Et maintenant nous pouvons, en terminant, assister au brillant feu d'artifice de métaphores tiré par M. Bergson en l'honneur de l'évolution créatrice, sans aucun risque d'en être éblouis ou déconcertés.
«Imaginons, nous dit-il, un récipient plein de vapeur à une haute tension, et, çà et là, dans les parois du vase, une fissure par où la vapeur s'échappe en jet. La vapeur lancée en l'air se condense presque tout entière en gouttelettes qui retombent.... Ainsi, d'un immense réservoir de vie, doivent s'élancer sans cesse des jets, dont chacun, retombant, est un monde.»[335]
Cependant, «la création d'un monde est un acte libre, et la vie à l'intérieur du monde matériel participe de cette liberté. Pensons donc plutôt à un geste comme celui d'un bras qu'on lève; puis supposons que le bras, abandonné à lui-même, retombe, et que pourtant subsiste en lui, s'efforçant de le relever, quelque chose du vouloir qui l'anima: avec cette image d'un geste créateur qui se défait, nous aurons déjà une représentation plus exacte de la matière. Et nous verrons alors, dans l'activité vitale, ce qui subsiste du mouvement direct dans le mouvement inverti, une réalité qui se fait à travers celle qui se défait»[336].
«Tout est obscur dans l'idée de création si l'on pense à des choses qui seraient créées et à une chose qui crée, comme on le fait d'habitude, comme l'entendement ne peut s'empêcher de le faire.... Il n'y a pas de choses, il n'y a que des actions.... J'exprime simplement cette similitude probable quand je parle d'un centre d'où les mondes jailliraient comme des fusées d'un immense bouquet, pourvu toutefois que je ne donne pas ce centre pour une chose, mais pour une continuité de jaillissement. Dieu ainsi défini [non comme une cause, mais une continuité de jaillissement sans cause] n'a rien de tout fait: il est vie incessante, action, liberté. La création, ainsi conçue, n'est pas un mystère; nous l'expérimentons en nous dès que nous agissons librement.»[337]

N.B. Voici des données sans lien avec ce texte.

(* ===== verification/Parcel.v ===== *)
(** * Binary parcel of a value

    Models [preferences_value_parcel.cpp], the format in which the GSKV store
    keeps a value: a type byte followed by the object representation
    (little-endian, 64-bit [size_t]).  Buffers are byte lists; a store or a
    load outside the buffer is [Undef]. *)

From S2P Require Import Prelude Errno Value.

(** ** Sizes of the scalar types (LP64) *)

Definition sizeof_uint8 : nat := 1.
Definition sizeof_bool : nat := 1.
Definition sizeof_int : nat := 4.
Definition sizeof_float : nat := 4.
Definition sizeof_double : nat := 8.
Definition sizeof_int64 : nat := 8.
Definition sizeof_uint64 : nat := 8.
Definition sizeof_size_t : nat := 8.

(** [preferences_value_parcel.h:34-48] ParcelTypeIndex *)
Inductive ParcelTypeIndex :=
  | MONO_TYPE | INT_TYPE | LONG_TYPE | FLOAT_TYPE | DOUBLE_TYPE | BOOL_TYPE
  | STRING_TYPE | STRING_ARRAY_TYPE | BOOL_ARRAY_TYPE | DOUBLE_ARRAY_TYPE
  | UINT8_ARRAY_TYPE | OBJECT_TYPE | BIG_INT_TYPE.

#[export] Instance ParcelTypeIndex_eq_dec : EqDecision ParcelTypeIndex.
Proof. solve_decision. Defined.

(** The enumerators' values, and back ([None]: no enumerator). *)
Definition type_code (t : ParcelTypeIndex) : Z :=
  match t with
  | MONO_TYPE => 0 | INT_TYPE => 1 | LONG_TYPE => 2 | FLOAT_TYPE => 3
  | DOUBLE_TYPE => 4 | BOOL_TYPE => 5 | STRING_TYPE => 6 | STRING_ARRAY_TYPE => 7
  | BOOL_ARRAY_TYPE => 8 | DOUBLE_ARRAY_TYPE => 9 | UINT8_ARRAY_TYPE => 10
  | OBJECT_TYPE => 11 | BIG_INT_TYPE => 12
  end.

«La vie est un mouvement, la matérialité est le mouvement inverse ... c'est une action qui se fait à travers une action du même genre qui se défait, quelque chose comme le chemin que se fraye la dernière fusée du feu d'artifice parmi les débris qui retombent des fusées éteintes.»[338]
«Essentielle aussi est la marche à la réflexion. Si nos analyses sont exactes, c'est la conscience, ou mieux la supra-conscience qui est à l'origine de la vie; conscience ou supra-conscience est la fusée dont les débris éteints retombent en matière; conscience est encore ce qui subsiste de la fusée même, traversant les débris et les illuminant en organismes.»[339]
Voilà, certes, de brillantes images, dont la flamme produit encore plus de fumée que de lumière. N'importe, ces nuages de vapeur légère plaisent à certains spectateurs qui imaginent découvrir dans ces formes vagues et indécises tout ce qui leur agrée.
Eh bien! malgré tous les écarts possibles d'interprétations les plus fantaisistes, nous mettons tous les hommes de bon sens, sans exception, au défi d'imaginer que les fusées du bouquet, s'élevant en gerbe vers le ciel, sont parties toutes seules d'un «centre de jaillissement», d'un centre vide, d'où la main de l'artificier serait absente. Nous les mettons au défi d'imaginer un bras qui se lève ou qui retombe sans que ce bras n'appartienne à aucune personne qui le lève ou le baisse. Nous les mettons au défi d'imaginer des jets de vapeur sortis d'une chaudière vide où ne bouillonneraient point tumultueusement des litres d'eau surchauffée. Jamais ils n'admettront, pour plaire à M. Bergson, des actions sans agent, des effets sans cause, pas plus que des actions libres sans direction et sans but.
Voilà pourquoi nous répétons avec assurance, malgré tous les trompe-l'œil de ces métaphores, qu'une évolution créatrice sans aucun créateur et sans aucun but n'est pas une conception intelligible, mais qu'elle est un défi à la raison humaine, à moins qu'elle ne soit un simple jeu d'esprit ou une rêverie et un amusement d'artiste. Dans ce cas, nous la comparerions à cette très ingénieuse «maison à l'envers» de l'Exposition universelle qui eut un vrai succès de curiosité, mais qu'aucun homme sensé n'aurait jamais voulu habiter réellement.